Era porque estaba tratando con gente del campo que haría algo así. Solo estaba haciendo lo que la mayoría de las empresas harían. Después de todo, había ganancias que obtener. Además, tenía una gran empresa y conexiones profundas.
Li Jianmin dijo:
—No hay nada especial en esa tierra, y no hay nada especial en la Aldea Taoyuan. Lo que es especial es una vaca.
—¡¿Una vaca?! —Liao Guohui estaba obviamente sorprendido—. ¿Qué quieres decir?
Li Jianmin dijo:
—Tuvimos suerte esta vez. Nos encontramos con un aldeano que tenía rencor contra el agricultor de fresas.
—Le dimos 30.000 RMB, y nos contó el secreto de la Aldea Taoyuan. Incluso le di 10.000 extra para que pudiera mantener esto en secreto de otros forasteros.
Liao Guohui golpeó la mesa con una mano y se dio una palmada en el muslo con la otra. Su corazón estaba lleno de éxtasis.
No pensó que sería tan fácil obtener el secreto de la Aldea Taoyuan. Incluso Dios lo estaba ayudando a conseguir la Aldea Taoyuan. Dijo:
—Continúa.
Cuando Li Jianmin continuó, sus ojos estaban llenos de fanatismo y codicia.
—Jefe, la persona que planta las fresas es una persona llamada Xiao Lingyu. La razón por la que pudo cultivar fresas fue porque tuvo la suerte de conseguir accidentalmente un Pequeño Rey Ganado.
—¿Pequeño Rey Ganado? —Liao Guohui estaba confundido.

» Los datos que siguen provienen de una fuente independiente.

(** * Vulnhalla: CodeQL database lookup ([src/codeql/db_lookup.py])

    A shallow embedding of [CodeQLDBLookup] and the properties of its
    resolvers, caller walk and snippet helpers.

    Conventions of the embedding
    - a Python [str] is a [string]; characters are the bytes of the text;
    - a Python [int] is a [Z];
    - a row dictionary is an association list in insertion order;
    - a call either returns or raises ([outcome]) and leaves the list of the
      files it opened, in order ([io]). *)

From Stdlib Require Import String Ascii List ZArith Lia Bool DecimalString.
Import ListNotations.
Local Open Scope list_scope.
Local Open Scope string_scope.

(** ** Python string primitives used by the module *)

Module PyStr.

(** [needle in hay] *)
Fixpoint contains (needle hay : string) : bool :=
  prefix needle hay
  || match hay with
     | EmptyString => false
     | String _ rest => contains needle rest
     end.

(** [s.replace(old, empty)] for a one-character [old] *)
Fixpoint remove_char (old : ascii) (s : string) : string :=
  match s with
  | EmptyString => EmptyString
  | String c rest =>
      if Ascii.eqb c old then remove_char old rest
      else String c (remove_char old rest)
  end.

(** The double-quote character, code 34. *)
Definition quote : ascii := ascii_of_nat 34.

(** [s.replace(quote, empty)]: every double-quote character is removed. *)
Definition remove_quotes (s : string) : string := remove_char quote s.

(** [s[1:]] *)
Definition drop_first (s : string) : string :=
  match s with
  | EmptyString => EmptyString
  | String _ rest => rest
  end.

(** [bool(s)] *)
Definition nonempty (s : string) : bool :=
  match s with
  | EmptyString => false
  | String _ _ => true
  end.

(** [c.isspace()] on the ASCII range: TAB, LF, VT, FF, CR, FS, GS, RS, US
    and the space. *)
Definition is_space (c : ascii) : bool :=
  let n := nat_of_ascii c in
  ((9 <=? n) && (n <=? 13) || (28 <=? n) && (n <=? 32))%nat.

Fixpoint lstrip (s : string) : string :=
  match s with
  | EmptyString => EmptyString
  | String c rest => if is_space c then lstrip rest else s
  end.

Fixpoint rstrip (s : string) : string :=
  match s with
  | EmptyString => EmptyString
  | String c rest =>
      match rstrip rest with
      | EmptyString => if is_space c then EmptyString else String c EmptyString
      | kept => String c kept
      end
  end.

(** [s.strip()] *)
Definition strip (s : string) : string := rstrip (lstrip s).

(** [s.split(sep)] for a non-empty [sep]: the separators are found from
    left to right and do not overlap.  [skip] counts the characters of a
    separator already recognised that are still to be passed over, [cur] is
    the part being read. *)
Fixpoint split_go (sep : string) (skip : nat) (cur : string) (s : string)
  : list string :=
  match s with
  | EmptyString => [cur]
  | String c rest =>
      match skip with
      | S k => split_go sep k cur rest
      | O =>
          if prefix sep s
          then cur :: split_go sep (String.length sep - 1) EmptyString rest
          else split_go sep 0 (cur ++ String c EmptyString) rest
      end
  end.

Definition split (sep s : string) : list string :=
  split_go sep 0 EmptyString s.

(** [parts[-1]] of a split result (never empty) *)
Definition last_part (parts : list string) : string :=
  List.last parts EmptyString.

(** [sep.join(parts)] *)
Fixpoint join (sep : string) (parts : list string) : string :=
  match parts with
  | [] => EmptyString
  | [p] => p
  | p :: rest => p ++ sep ++ join sep rest
  end.

(** [enumerate(xs)], counting from [start] *)
Fixpoint enumerate_from {A : Type} (start : Z) (xs : list A)
  : list (Z * A) :=
  match xs with
  | [] => []
  | x :: rest => (start, x) :: enumerate_from (start + 1) rest
  end.

Definition enumerate {A : Type} (xs : list A) : list (Z * A) :=
  enumerate_from 0 xs.

(** [str(n)] for an [int] *)
Definition str_of_int (n : Z) : string :=
  NilZero.string_of_int (Z.to_int n).

Definition digit_value (c : ascii) : option Z :=
  let n := nat_of_ascii c in
  if ((48 <=? n) && (n <=? 57))%nat then Some (Z.of_nat (n - 48)) else None.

—Sí, su estiércol se utilizó para fertilizar las plantas. Sus cultivos crecen bien, y tienen un sabor muy especial. También ayudan con el crecimiento de las fresas.
—Las verduras de la Aldea Taoyuan saben mucho mejor que las que se venden en el mercado. Incluso saben mejor que las que se venden en nuestra tienda de verduras orgánicas.
—La Aldea Taoyuan tiene un estudiante destacado este año. Mucha gente fue allí a viajar. Regresaron con las verduras locales. Se vendieron baratas.
Hablando hasta este punto, Li Jianmin no pudo contener su codicia y dijo emocionado:
—Jefe, si compramos esa vaca en nombre del desarrollo turístico, ¡la vaca será nuestra máquina de imprimir dinero! ¡Los billetes empezarán a llegar!
El Pequeño Rey Ganado era un creador de oro. ¡Tenían que apoderarse de él!